Toda España está aún
conmovida por el caso de un padre que mató a sus dos hijos pequeños (una niña y
un niño), calcinándolos después, para vengarse de su esposa que quería
divorciarse. Todos llevamos clavados en la mente esos ojos fríos y fijos, y el
rostro impasible, como una máscara, del asesino durante el juicio. En muchos,
en mí también, el primer pensamiento de rabia y de impotencia fue “pena de
muerte”. Pero no. La pena de muerte no soluciona nada. El ejecutado sólo siente
miedo durante unos momentos y después para él todo se acabó. Quedan las
víctimas, a las que nadie podrá devolver la vida, y los familiares, a quienes
el tiempo sólo muy despacio podrá mitigar su dolor. Con la pena de muerte
¡cuántos errores ha cometido la justicia (sobre todo los jurados populares)!

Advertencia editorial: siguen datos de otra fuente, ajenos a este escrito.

(* ===== verification/Widget.v ===== *)
(** * The chat widget [hostOrJoin] builds into the page

    popup.js:119-206, 257 and 296-297 build the widget next to the page's
    [<video>]: they restyle the video's parent and the video, create the
    chat container with its header (the party counter and the "copy host
    id" button), the message list and the input, wire the listeners and
    attach everything under [videoElem.parentNode].  [build] is that
    sequence of DOM calls, statement by statement, in [Dom]'s monad;
    [Widget] names the nodes the code keeps in its [const]s.  The chat
    lines [addMessage], [systemMessage] and [errorMessage] (popup.js:
    259-284) append a paragraph to the message list: [render], and
    [render_effects] applies the [ERender] effects a handler produced.

    The theorems: [build] leaves the counter showing what [State]'s
    initial state says; a click or key event inside the widget never
    reaches a bubble-phase listener of the page (the container stops
    it); a [keypress] reaches the page unless one of the page's own
    capture listeners stops it; a key released in the input
    runs the chat's [keyup] listener, the one [Peer.handle] models; the
    rendered lines land in the message list in order; [build] and
    [render] keep the page [ordered].  [widget_stops_on] and
    [line_stops_on] prove the stopping on any document where the widget
    is [wired] and the line is linked ([para_links]), the form [Page]
    uses after any run. *)

From S2P Require Import Prelude.
From S2P Require Import JsObject.
From S2P Require Import JsNum.
From S2P Require Import Message.
From S2P Require Import State.
From S2P Require Import Dom.

Module Widget.
Import State Dom.

(** The nodes [hostOrJoin] keeps. *)
Record Widget := mkWidget {
  chatContainer : NodeId;
  headerDiv : NodeId;
  partyCounter : NodeId;
  partyCounterAbbr : NodeId;
  getHostIdButton : NodeId;
  messageContainer : NodeId;
  messageInput : NodeId;
}.

Definition widget_nodes (w : Widget) : list NodeId :=
  [chatContainer w; headerDiv w; partyCounter w; partyCounterAbbr w;
   getHostIdButton w; messageContainer w; messageInput w].

(** popup.js:119-206, 257, 296-297, given [videoElem =
    document.querySelector('video')].  A video without a parent makes
    [videoParent.style] throw: [None]. *)
Definition build (videoElem : NodeId) : DM (option Widget) :=
  v ← get_node videoElem;
  match v ≫= parentNode with
  | None => mret None
  | Some videoParent =>
  set_style videoParent "position" "relative";;
  set_style videoElem "width" "80%";;
  chatContainer ← createElement "div";
  set_style chatContainer "background-color" "black";;
  set_style chatContainer "position" "absolute";;
  set_style chatContainer "height" "calc(100% - 150px)";;
  set_style chatContainer "width" "20%";;
  set_style chatContainer "left" "80%";;
  set_style chatContainer "top" "0px";;
  set_style chatContainer "padding" "10px";;
  set_style chatContainer "z-index" "3";;
  set_style chatContainer "display" "flex";;
  set_style chatContainer "flex-direction" "column";;
  appendChild videoParent chatContainer;;
  set_handler chatContainer "click" LStop;;
  set_handler chatContainer "keydown" LStop;;
  set_handler chatContainer "keyup" LStop;;
  headerDiv ← createElement "div";
  set_style headerDiv "display" "flex";;
  set_style headerDiv "flex-direction" "row";;
  appendChild chatContainer headerDiv;;
  partyCounter ← createElement "div";
  set_style partyCounter "background-color" "#DCDCDC";;
  set_style partyCounter "border-radius" "50%";;
  set_style partyCounter "width" "25px";;
  set_style partyCounter "height" "25px";;
  set_style partyCounter "text-align" "center";;
  partyCounterAbbr ← createElement "abbr";
  set_textContent partyCounterAbbr "1";;
  set_title partyCounterAbbr "You";;
  set_style partyCounterAbbr "text-decoration" "none";;
  appendChild partyCounter partyCounterAbbr;;
  appendChild headerDiv partyCounter;;
  getHostIdButton ← createElement "button";
  set_textContent getHostIdButton "copy host id";;
  set_style getHostIdButton "width" "50px";;
  addEventListener getHostIdButton "click" LCopyHostId;;
  appendChild headerDiv getHostIdButton;;
  messageContainer ← createElement "div";
  set_style messageContainer "flex-grow" "1";;
  set_style messageContainer "overflow" "auto";;
  appendChild chatContainer messageContainer;;
  messageInput ← createElement "input";
  set_type messageInput "text";;
  set_style messageInput "width" "100%";;
  addEventListener messageInput "keyup" LKeyUp;;
  appendChild chatContainer messageInput;;
  addEventListener videoElem "play" LPlay;;
  addEventListener videoElem "pause" LPause;;
  mret (Some (mkWidget chatContainer headerDiv partyCounter partyCounterAbbr
                getHostIdButton messageContainer messageInput))
  end.

(** The paragraph colour of each kind of line. *)
Definition line_color (l : Line) : string :=
  match l with ChatLine => "white" | SystemLine => "gray" | ErrorLine => "red" end.

(** [addMessage], [systemMessage], [errorMessage] (popup.js:259-284); the
    scrolling that follows only moves the view. *)
Definition render (messageContainer : NodeId) (l : Line) (msg : string) : DM unit :=
  wrapper ← createElement "p";
  set_style wrapper "color" (line_color l);;
  messageElem ← createTextNode msg;
  appendChild wrapper messageElem;;
  appendChild messageContainer wrapper.
(* ===== verification/Invariant.v ===== *)
(** * The invariant of a peer

    [inv] is what every state the page reaches satisfies:
    - [party_ok]: the party is a well-formed JS object, and each entry
      names a connection that exists, is open, and leads to the entry's
      own peer id (spec section 3: no stale entry after a close, one
      connection per entry);
    - [fresh_ok]: connection ids are allocated fresh;
    - [ui_ok]: the counter shows the party size plus one and the title
      "You" followed by the names, as [updatePartyCounter] and
      [updateTitle] compute them;
    - [damp_ok]: a set suppression flag always has its clearing timer
      pending.

    Most steps of a handler leave the party, the connections and the
    counter alone ([frame]); the invariant of the playback steps is then
    [damp_ok] alone.  The steps that change the party ([enter], the close
    listener) or a flag ([dampenedPause], [dampenedPlay], [runTimer]) are
    proved as blocks, since the invariant is broken between their first
    and last statements.

    Consequences: the entries of every reachable party name open
    connections to their peers; the counter and title show the party;
    no flag is set once the timer queue is empty, and since no timer
    task queues another timer, running the pending timers clears both
    flags from any reachable state; the close of one of two connections
    to a peer removes the peer. *)

From S2P Require Import Prelude.
From S2P Require Import JsObject.
From S2P Require Import JsNum.
From S2P Require Import Message.
From S2P Require Import State.
From S2P Require Import Playback.
From S2P Require Import Membership.
From S2P Require Import Chat.
From S2P Require Import Peer.
From stdpp Require Import pretty.

Module Invariant.
Import JsNum Message State Playback Membership Chat Peer.

(** ** The invariant *)

Definition party_ok (s : St) : Prop :=
  JsObject.wf (party s) /\
  forall k e, (party s).[k] = Some e ->
    exists cn, conns s !! connection e = Some cn /\ c_peer cn = k /\ c_status cn = Open.

Definition fresh_ok (s : St) : Prop := forall c, is_Some (conns s !! c) -> c < nextConn s.

Definition ui_ok (s : St) : Prop :=
  counter s = counter_text (party s) /\ title s = title_text (party s).

Definition damp_ok (s : St) : Prop :=
  (dpause (isDamp s) = true -> TUndamp APause ∈ timers s) /\
  (dplay (isDamp s) = true -> TUndamp APlay ∈ timers s).

Definition inv (s : St) : Prop := party_ok s /\ fresh_ok s /\ ui_ok s /\ damp_ok s.

(** The connection a [data] event arrives on: open, from [peer]. *)
Definition conn_ok (c : ConnId) (peer : string) (s : St) : Prop :=
  exists cn, conns s !! c = Some cn /\ c_peer cn = peer /\ c_status cn = Open.

(** The invariant, with the facts about the current connection when a
    handler runs for one. *)
Definition invC (oc : option (ConnId * string)) (s : St) : Prop :=
  inv s /\ match oc with Some (c, peer) => conn_ok c peer s | None => True end.

(** ** Steps that leave the membership alone *)

Definition frame (s s' : St) : Prop :=
  party s' = party s /\ conns s' = conns s /\ nextConn s' = nextConn s /\
  counter s' = counter s /\ title s' = title s.

Lemma frame_invC oc s s' : frame s s' -> damp_ok s' -> invC oc s -> invC oc s'.
Proof.
  intros (Hp & Hc & Hn & Hcnt & Ht) Hd ((Hpo & Hf & Hu & _) & Hoc).
  unfold invC, inv, party_ok, fresh_ok, ui_ok, conn_ok in *.
  rewrite Hp, Hc, Hn, Hcnt, Ht. split; [done|]. by destruct oc as [[]|].
Qed.
(* ===== verification/Popup.v ===== *)
(** * The popup

    popup.js:1-110 and 501-503: the extension's popup page.  Its buttons
    inject PeerJS and [hostOrJoin] into the active tab (host, join), open
    a one-shot peer that asks a page for its URL (go to a peer's URL), or
    inject [findUrl] to read the URL of the page's [<iframe>]; the runtime
    listener opens the URL [findUrl] reports after a confirmation.

    The popup's handlers are [async]: each [await] ends a turn of the event
    loop, and the rest of the handler runs when the promise resolves,
    interleaved with any other event (typing in the inputs, another
    click).  The pending rest of a handler is a continuation [Cont];
    [Resume i r] resolves the [i]-th pending promise with the tab the
    query returned, and [Reject i what] rejects it ([chrome.tabs.query] or
    the injection of peerjs.min.js failing, on a page where scripts
    cannot be injected): the handler then ends with an unhandled
    rejection and runs nothing after its [await].  Every interleaving
    is one sequence of events.  The
    one-shot peers of "go to" are kept with the stage their listeners
    have reached.

    The calls into the browser ([chrome.scripting.executeScript],
    [chrome.storage.local.set], [chrome.tabs.create], [alert],
    [confirm], [new Peer], [peer.connect], [conn.send], [peer.destroy])
    are effects [PEffect]. *)

From S2P Require Import Prelude.
From S2P Require Import JsObject.
From S2P Require Import Message.
From S2P Require Import State.
From S2P Require Import Membership.
From S2P Require Import Peer.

¿Quién resucita al inocente?
En mi opinión hay delitos
que merecen la pena de cadena perpetua. Pero que realmente se cumpla y que no
se recorten condenas por imperativos de la Ley o por buena conducta. No pocos
de los “indultados” vuelven a las andadas una vez en libertad. Esto se da
frecuentemente en los casos de violencia de género.
La cárcel no debe ser un
parking para los elementos hostiles a la sociedad, sino un lugar de reeducación
y de reinserción social, teniendo que decidir especialistas como psiquiatras y
psicólogos qué presos son aptos para
cambiar de conducta y dejar de
ser un peligro para los demás ciudadanos. En este orden de ideas, los forenses
juegan un papel decisivo. De su fallo depende mucho: que el acusado sea juzgado
con todo el rigor de la ley, si, según ellos, el reo es responsable de sus actos
o que los jueces decidan su internamiento en el pabellón psiquiátrico de una
prisión, donde recibiría tratamiento según su enfermedad mental, pero sin estar
exentos del régimen penitenciario. Después de observar en la televisión el
comportamiento del asesino Bretón, yo hubiese dictaminado que se trata de un
peligroso psicópata. Los forenses lo declararon normal.
Además, hacer lo mismo que, supuestamente, hizo el asesino, matar...¿de qué nos diferenciaríamos de él? ¿Autoproclamaríamos nuestra dudosa autoridad moral?